How to generate millions of diverse, realistic environments procedurally - the key to scaling synthetic data.

Evyatar Bluzer
2 min read

Hand-building 3D environments for training data doesn't scale. If we need a million diverse scenes, we need to generate them.

The Procedural Generation Philosophy

Instead of modeling a specific room, model the rules that generate rooms:

  • Room dimensions follow distributions from real estate data
  • Furniture placement follows cultural conventions and physical constraints
  • Materials are sampled from measured BRDF libraries
  • Lighting varies by time of day and fixture types

The generative process becomes the data source.

Our Generation Pipeline

Space Generation

Building Template → Room Layout → Doorways/Windows →
Floor Plan Validation → Ceiling/Floor/Wall Materials

Templates: apartments, offices, retail, industrial Room grammar: living rooms connect to kitchens, bedrooms have closets, etc. Validation: check navigability, minimum dimensions, structural plausibility

Object Placement

Room Type → Required Furniture List → Placement Algorithm →
Collision Detection → Semantic Relationships

Rules: beds against walls, TVs facing seating, tables in open areas Semantic relationships: lamp on nightstand, book on coffee table Collision: physics simulation for stable placement

Material Variation

Each surface gets a material sampled from a library:

  • Measured BRDFs for realism
  • Procedural textures for infinite variation
  • Age/wear parameters (scratches, stains, patina)

Lighting

Procedural lighting setup:

  • Window positions from architecture
  • Time of day → sun angle and intensity
  • Interior fixtures placed per room type
  • Ambient terms for indirect light approximation

Quality vs Diversity Trade-off

More variation = better coverage but potentially unrealistic combinations.

Controls:

  • Constraint satisfaction: Rules prevent nonsensical scenes (toilet in kitchen)
  • Distribution matching: Sample dimensions/placements from real distributions
  • Rarity weighting: Include edge cases but don't over-represent them

Validation

How do we know generated scenes are realistic?

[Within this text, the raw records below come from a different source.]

(** What the five admin-only setters share: the distributor they rewrite. *)
Definition admin_update signers st (k admin : Pubkey) (d : MerkleDistributor) : Prop :=
  st_accounts st !! k = Some (DistributorAcc d) ∧ admin ∈ signers ∧ admin = md_admin d.

Lemma handle_set_clawback_start_ts_Ok signers st a t st' :
  handle_set_clawback_start_ts signers st a t = Ok st' ↔
  ∃ d, admin_update signers st (sc_distributor a) (sc_admin a) d ∧
    md_clawed_back d = false ∧ curr_ts st < t ∧ is_i64 (md_end_ts d + SECONDS_PER_DAY) ∧
    md_end_ts d + SECONDS_PER_DAY ≤ t ∧
    st' = put (sc_distributor a) (DistributorAcc (set_clawback_start_ts t d)) st.
Proof.
  unfold handle_set_clawback_start_ts, SetClawbackStartTs_try_accounts, admin_update. split.
  - intros Hst. inv_checks. inv_checked.
    apply validate_clawback_start_ts_Ok in Hok0 as (? & ? & ? & ?). naive_solver.
  - intros (d & (? & ? & ?) & ? & ? & ? & ? & ->). apply bind_Ok. exists d. split; [run_ok|].
    apply bind_Ok. exists tt. split; [by apply validate_clawback_start_ts_Ok|done].
Qed.

Lemma handle_set_clawback_receiver_Ok signers st a st' :
  handle_set_clawback_receiver signers st a = Ok st' ↔
  ∃ d account, admin_update signers st (sv_distributor a) (sv_admin a) d ∧
    tk_accounts (st_tokens st) !! sv_new_clawback_account a = Some account ∧
    ta_mint account = md_mint d ∧ md_clawback_receiver d ≠ sv_new_clawback_account a ∧
    st' = put (sv_distributor a)
            (DistributorAcc (set_clawback_receiver (sv_new_clawback_account a) d)) st.
Proof.
  unfold handle_set_clawback_receiver, SetClawbackReceiver_try_accounts, admin_update. split.
  - intros Hst. inv_checks. inv_checked. naive_solver.
  - intros (d & r & (? & ? & ?) & ? & ? & ? & ->). run_ok.
Qed.

Lemma handle_set_admin_Ok signers st a st' :
  handle_set_admin signers st a = Ok st' ↔
  ∃ d, admin_update signers st (sa_distributor a) (sa_admin a) d ∧
    sa_admin a ≠ sa_new_admin a ∧
    st' = put (sa_distributor a) (DistributorAcc (set_admin (sa_new_admin a) d)) st.
Proof.
  unfold handle_set_admin, SetAdmin_try_accounts, admin_update. split.
  - intros Hst. inv_checks. inv_checked. naive_solver.
  - intros (d & (? & ? & ?) & ? & ->). run_ok.
Qed.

  1. Human evaluation: Show scenes to annotators, rate realism (expensive, slow)
  2. Distribution matching: Compare statistics (object co-occurrence, room sizes) to real datasets
  3. Domain classifier: Train model to distinguish real vs synthetic - low accuracy = good

Current generation capability: ~1000 unique environments per day. Need 10x improvement.

Integration with Rendering

Generated scenes are stored in USD format for rendering:

  • Complete material and lighting specification
  • Multiple sensor viewpoints per scene
  • Variation parameters stored for reproducibility

The pipeline from generation to rendered training data is fully automated. This is the leverage.